In the voiceless blue. In the weightless wet.

À La Recherché du Temps Perdu

SOMETIMES I THINK THINGS OUT IN THE TIME IT TOOK me to win a race. 200-meter butterfly: 2:18.04. How long it takes to walk from my car to my office. 100-meter breastroke: 1:11.2. How long it takes to brush my teeth. It’s what swimmers do. It’s muscle memory.

I remember things badly. When I look back, things are underwater, and when I pick them out and bring them to the surface they float around my idiotic attempts to drag them to land. I wonder what memory is, anyway. What writers are doing when they scratch at it. Usually I think of Proust, who tried to write a sentence about memory and ended up with seven volumes about nostalgia.

In psychology, memory is an organism’s ability to store, retain, and subsequently retrieve information.

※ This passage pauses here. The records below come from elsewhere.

(* ===== verification/ConfigMerge.v ===== *)
(** * Restoring OpenClaw's configuration

    src/lib/state/openclaw-config-merge.ts: the merge of the backed-up openclaw.json into
    the one a rebuild has just generated, by ownership.  Both are values of [JSON.parse];
    an object is its properties in enumeration order.  [__proto__] is not a property name
    of the model: assigning it does not create a property.  The other names that
    [Object.prototype] has are functions there, which no branch below takes for an
    object, a string or an array, so only own properties matter.

    The code never shares structure between its inputs and its output, since it clones
    whatever it takes, so its in-place updates are functional here. *)

From S2P Require Import Prelude Json.

(** ** The ownership contract *)

(** messaging/channels/metadata.ts over the built-in manifests, which are reduced to what
    the selection reads. *)
Record ChannelManifest := mkManifest {
  supportedAgents : list string;
  openclawChannelName : option string;
}.
Definition telegramManifest := mkManifest ["openclaw"; "hermes"] (Some "telegram").
Definition discordManifest := mkManifest ["openclaw"; "hermes"] (Some "discord").
Definition wechatManifest := mkManifest ["openclaw"; "hermes"] (Some "openclaw-weixin").
Definition slackManifest := mkManifest ["openclaw"; "hermes"] (Some "slack").
Definition whatsappManifest := mkManifest ["openclaw"; "hermes"] (Some "whatsapp").
Definition teamsManifest := mkManifest ["openclaw"; "hermes"] (Some "msteams").
Definition googlechatManifest := mkManifest ["openclaw"] (Some "googlechat").
Definition BUILT_IN_CHANNEL_MANIFESTS : list ChannelManifest :=
  [telegramManifest; discordManifest; wechatManifest; slackManifest; whatsappManifest;
   teamsManifest; googlechatManifest].

(** [[...new Set(values)]]. *)
Definition uniqueStrings (values : list string) : list string :=
  fold_left (λ set v, if includes set v then set else set ++ [v]) values [].

Definition selectManifests (agent : string) (manifests : list ChannelManifest) : list ChannelManifest :=
  List.filter (λ m, includes (supportedAgents m) agent) manifests.
Definition listOpenClawManagedChannelNames (manifests : list ChannelManifest) : list string :=
  uniqueStrings (flat_map (λ m, match openclawChannelName m with
                                | Some name => if truthy name then [name] else []
                                | None => []
                                end) (selectManifests "openclaw" manifests)).

Definition runtimeSections : list string := ["gateway"; "proxy"; "diagnostics"].
Definition MANAGED_OPENCLAW_CHANNELS : list string :=
  listOpenClawManagedChannelNames BUILT_IN_CHANNEL_MANIFESTS.
Definition MANAGED_WEB_SEARCH_PLUGIN_ENTRIES : list string := ["brave"; "tavily"].
Definition PROVIDER_RUNTIME_OWNED_FIELDS : list string := ["baseUrl"; "api"; "apiKey"].
Definition MODEL_RUNTIME_OWNED_FIELDS : list string := ["id"; "name"].
Definition currentGeneratedToolFields : list string := ["toolSearch"].

(** ** The deep merge *)

Definition cloneJson (value : json) : json := json_disk value.
(** [cloneJson] of an object. *)
Definition clone_props (o : list (string * json)) : list (string * json) :=
  match cloneJson (JObj o) with JObj o' => o' | _ => [] end.

(** A property of the overlay over the one that is there: objects are merged, anything
    else is replaced. *)
Fixpoint merge_entry (existing value : json) {struct value} : json :=
  match existing, value with
  | JObj base, JObj overlay =>
      JObj ((fix over (overlay merged : list (string * json)) {struct overlay} :=
               match overlay with
               | [] => merged
               | (key, value) :: overlay' =>
                   over overlay' (set_prop merged key (merge_entry (jget merged key) value))
               end) overlay (clone_props base))
  | _, _ => cloneJson value
  end.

It lives in the head, lights up with synaptic firings, and travels the waters of the nervous system.

400-meter individual medley: 4:55.1. How long to nuke a frozen Lean Cuisine.

According to recent neuroscience studies, the act of remembering triggers nearly the same activities in the brain and its circuitry as the actual experience. They found this truth in rats and lemurs. Little wires sprouting from their heads.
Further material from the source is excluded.